Red Bluff pastor leads United Methodists mission team to the Philippines


On Monday, Rev. Paul Cabotaje of Red Bluff First United Methodist Church will lead a team of United Methodists from all over California to the Philippines to bring medical and dental care to the poorest of the poor.
Six years ago Cabotaje and his wife Virgie founded the medical/dental Philippine Mission. Easing one person’s suffering through missionary work created two dedicated and tireless missionaries. For the seventh year in a row, Rev. Paul and Virgie are planning the mission which will allow missionaries of all ages and races to be in service to God.
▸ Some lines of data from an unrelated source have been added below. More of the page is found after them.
Lemma penalty_decreasing a b : 0 < a -> a < b -> b <= 1 -> penalty b < penalty a.
Proof.
  intros Ha Hab Hb.
  destruct (MVT_cor2 penalty Rpower.ln a b Hab) as (c & Hmvt & Hc).
  { intros c Hc. apply penalty_derivative. lra. }
  assert (Hln : Rpower.ln c < 0).
  { rewrite <- ln_1. apply ln_increasing; lra. }
  assert (Hneg : 0 < (- Rpower.ln c) * (b - a)) by (apply Rmult_lt_0_compat; lra).
  lra.
Qed.

Lemma Compressible_strain_energy_real (l : loc) (w : world R) (kappa J : R) :
  heap w !! l = Some (Compressible kappa) ->
  fst (Compressible_strain_energy l J w) = Returns (kappa * penalty J).
Proof.
  intros Hl. rewrite (Compressible_strain_energy_run l J w kappa Hl).
  cbn [fst real_ops mul add sub ln lit]. unfold penalty, pynum_value. reflexivity.
Qed.

(** X8. Over the reals, with a positive coefficient [kappa] and a positive
    [J], [Compressible.strain_energy(J)] is never negative and is zero
    exactly at [J = 1]. *)
Theorem compressible_energy_zero_only_at_one (l : loc) (w : world R) (kappa J : R) :
  heap w !! l = Some (Compressible kappa) ->
  0 < kappa -> 0 < J ->
  exists v : R,
    fst (Compressible_strain_energy l J w) = Returns v /\
    0 <= v /\ (v = 0 <-> J = 1).
Proof.
  intros Hl Hk HJ. exists (kappa * penalty J).
  split; [now apply Compressible_strain_energy_real|].
  destruct (Req_dec J 1) as [->|Hne].
  - rewrite penalty_at_one. split; [lra|]. split; [reflexivity|intros _; ring].
  - pose proof (penalty_positive J HJ Hne) as Hpos.
    assert (Hv : 0 < kappa * penalty J) by now apply Rmult_lt_0_compat.
    split; [lra|]. split; [lra|]. intros HJ1. now destruct Hne.
Qed.

(** X9. Over the reals, with a positive coefficient, compression costs
    more than expansion: for [0 < h < 1] the energy at [J = 1 - h] is
    greater than the energy at [J = 1 + h]. *)
Theorem compressible_energy_penalises_compression_more
    (l : loc) (w : world R) (kappa h : R) :
  heap w !! l = Some (Compressible kappa) ->
  0 < kappa -> 0 < h < 1 ->
  exists v_low v_high : R,
    fst (Compressible_strain_energy l (1 - h) w) = Returns v_low /\
    fst (Compressible_strain_energy l (1 + h) w) = Returns v_high /\
    v_high < v_low.
Proof.
  intros Hl Hk Hh. exists (kappa * penalty (1 - h)), (kappa * penalty (1 + h)).
  split; [now apply Compressible_strain_energy_real|].
  split; [now apply Compressible_strain_energy_real|].
  pose proof (penalty_gap_positive h Hh) as Hgap. unfold penalty_gap in Hgap.
  apply Rmult_lt_compat_l; lra.
Qed.

(** X10. Over the reals, with a positive coefficient, the energy grows
    with the distance of [J] from one: it increases with [J] above one and
    decreases with [J] between zero and one. *)
Theorem compressible_energy_grows_away_from_one
    (l : loc) (w : world R) (kappa a b : R) :
  heap w !! l = Some (Compressible kappa) ->
  0 < kappa -> 0 < a -> a < b ->
  exists va vb : R,
    fst (Compressible_strain_energy l a w) = Returns va /\
    fst (Compressible_strain_energy l b w) = Returns vb /\
    (1 <= a -> va < vb) /\ (b <= 1 -> vb < va).
Proof.
  intros Hl Hk Ha Hab. exists (kappa * penalty a), (kappa * penalty b).
  split; [now apply Compressible_strain_energy_real|].
  split; [now apply Compressible_strain_energy_real|].
  split.
  - intros H1. apply Rmult_lt_compat_l; [exact Hk|]. now apply penalty_increasing.
  - intros H1. apply Rmult_lt_compat_l; [exact Hk|]. now apply penalty_decreasing.
Qed.

End PenaltyShape.

(** ** The split on real tensors *)

Section Split.

Local Open Scope R_scope.

Variable T : Type.
Variable scale : R -> T -> T.
Variable det : T -> R.

Local Abbreviation ops := (value_ops T scale det).
Local Abbreviation evaluate := (@CardiacModel_strain_energy (value T) ops).

Implicit Types (w : world (value T)) (m : CardiacModel (value T)).


Lemma one_value : Q2R 1 = 1.
Proof. unfold Q2R; cbn. lra. Qed.


Lemma Rpower_one y : Rpower 1 y = 1.
Proof. unfold Rpower. rewrite ln_1, Rmult_0_r. apply exp_0. Qed.


(** X12. Where the deformation keeps the volume ([det Fe = 1]) and scaling
    by one is the identity, the two compressibility models give the same
    total energy: with a real coefficient the compressible model, and with
    any real multiplier the incompressible model, both return
    [material(Fe) + active(F) + 0]. *)
Theorem models_agree_without_volume_change
    (mat : HyperElasticMaterial (value T)) (act : ActiveModel (value T))
    (c1 c2 : loc) (F0 Fe0 : T) (k p0 : R) (q p : option (value T)) w :
  (forall t : T, scale 1 t = t) ->
  heap w !! c1 = Some (Compressible (Scalar k)) ->
  heap w !! c2 = Some (Incompressible q) ->
  active_Fe act (Tensor F0) = Tensor Fe0 ->
  det Fe0 = 1 ->
  let total :=
    Returns (@add (value T) ops
               (@add (value T) ops (material_strain_energy mat (Tensor Fe0))
                                   (active_strain_energy act (Tensor F0)))
               (Scalar 0)) in
  fst (evaluate
         {| material := mat; active := act; compressibility := c1 |} (Tensor F0) p w)
    = total /\
  fst (evaluate
         {| material := mat; active := act; compressibility := c2 |}
         (Tensor F0) (Some (Scalar p0)) w)
    = total.
Proof.
  intros Hscale H1 H2 HFe HJ total. subst total. split.
  - rewrite (@evaluation_compressible (value T) ops
               {| material := mat; active := act; compressibility := c1 |}
               (Tensor F0) p w (Scalar k) H1).
    cbn [material active compressibility]. rewrite HFe.
    cbn [Jacobian lit pow mul add sub ln value_ops
         value_Jacobian value_pow value_mul value_add value_sub value_ln].
    unfold pynum_value. rewrite HJ, Rpower_one, !Hscale, ln_1.
    do 2 f_equal. f_equal. ring.
  - rewrite (@evaluation_incompressible (value T) ops
               {| material := mat; active := act; compressibility := c2 |}
               (Tensor F0) (Some (Scalar p0)) w q H2).
    cbn [material active compressibility]. rewrite HFe.
    cbn [Jacobian lit pow mul add sub ln value_ops
         value_Jacobian value_pow value_mul value_add value_sub value_ln].
    unfold pynum_value. rewrite HJ, one_value, !Hscale.
    do 2 f_equal. f_equal. ring.
Qed.

End Split.

(** ** The further properties at the sample data *)

Section FurtherSampleRuns.

Import Sample Sample2.

Lemma two_objects_at_0 :
  heap two_objects !! compressibility model = Some (Incompressible None).
Proof. reflexivity. Defined.

Lemma two_objects_at_1 :
  heap two_objects !! compressibility model_b
    = Some (Compressible (Lit (PyFloat 1000))).
Proof. reflexivity. Defined.

Lemma incompressible_evaluation_needs_multiplier_witness :
  fst (CardiacModel_strain_energy model F (Some p) fresh_incompressible) =
    Returns (Add (Add (Mul (Sym "mu") (Mul one Fe_sample))
                      (Mul (Sym "Ta") (Mul one F)))
                 (Mul p (Sub (Det Fe_sample) one))) /\
  heap (snd (CardiacModel_strain_energy model F (Some p) fresh_incompressible)) !! 0%nat
    = Some (Incompressible (Some p)).
Proof.
  destruct (incompressible_evaluation_needs_multiplier model F (Some p)
              fresh_incompressible None fresh_incompressible_at_0)
    as (_ & Hvalue & Hstored).
  split; [exact (Hvalue p eq_refl)|exact Hstored].
Defined.

Lemma evaluation_calls_in_order_witness :
  fst (CardiacModel_strain_energy model F None fresh_incompressible)
    = Raises (MissingModelAttribute "p" "Incompressible") /\
  trace (snd (CardiacModel_strain_energy model F None fresh_incompressible)) =
    [ CallRegister 0%nat None; CallFe F; CallJacobian Fe_sample;
      CallIsCompressible 0%nat;
      CallMaterialEnergy (Mul one Fe_sample); CallActiveEnergy (Mul one F);
      CallVolumetricEnergy 0%nat (Det Fe_sample) ].
Proof.
  split; [reflexivity|].
  exact (evaluation_calls_in_order model F None fresh_incompressible _
           fresh_incompressible_at_0).
Defined.

Lemma objects_keep_class_and_coefficient_witness :
  heap (perform_all
          [DoRegister 1%nat (Some p); DoCardiacStrainEnergy model_b F (Some p);
           DoCardiacStrainEnergy model F None]
          two_objects) !! 1%nat
    = Some (Compressible (Lit (PyFloat 1000))).
Proof.
  destruct (objects_keep_class_and_coefficient
              [DoRegister 1%nat (Some p); DoCardiacStrainEnergy model_b F (Some p);
               DoCardiacStrainEnergy model F None]
              two_objects) as (_ & Hkappa & _).
  exact (Hkappa 1%nat _ two_objects_at_1).
Defined.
Easing one person’s suffering has changed the lives of over 10,000 patients in six years.
It gave life to 10-year-old Juzmeen Pascual, who had open-heart surgery thanks to the 2005 mission.
It saved four-month old Baby Alvin from mental retardation by enabling doctors at Solano to install a shunt to relieve the pressure on his hydrocephalic brain.
It gave three children life-changing surgeries to correct facial deformities.
Working in the slums of Manila where people live in hand-made shanties built over open sewers, where they sleep on mats on the ground and cook over charcoal, where running water, electricity, and toilets are non-existent in their homes, is more than a culture shock to first-time missionaries. They suddenly find themselves immersed in true poverty, because such living conditions in combination with the over-whelming needs of the people trapped in those conditions fills missionaries with a sense of helplessness. They begin to wonder why they are there and what differences they can possible make.
Rev. “Joy” Cera, retired pastor of the Good Samaritan United Methodist Church near Manila, answered their wonderings when he told a group of missionaries, “If you ease one person’s suffering, if you make one person’s life better, if you bring one soul to Jesus, then your mission is a success.”
In 2006, the medical/dental mission served 5,000 patients of the poorest of the poor in the Philippines. Their hope for this year is to serve at least 3,000. They are going to an ethnic village, the Aeta community, that has been displaced by the eruption of Mount Pinatubo.
“These poor people have become mendicants and go to the different towns with their malnourished babies and must resort to begging to get by. These people’s hopes are being rekindled by seeing missionaries coming from the U.S., bringing food, medical doctors, nurses and medicines to them,” wrote Reverend Cabotaje.
The team which will include California-Nevada Annual Conference Bishop Beverley Shamana will return March 5.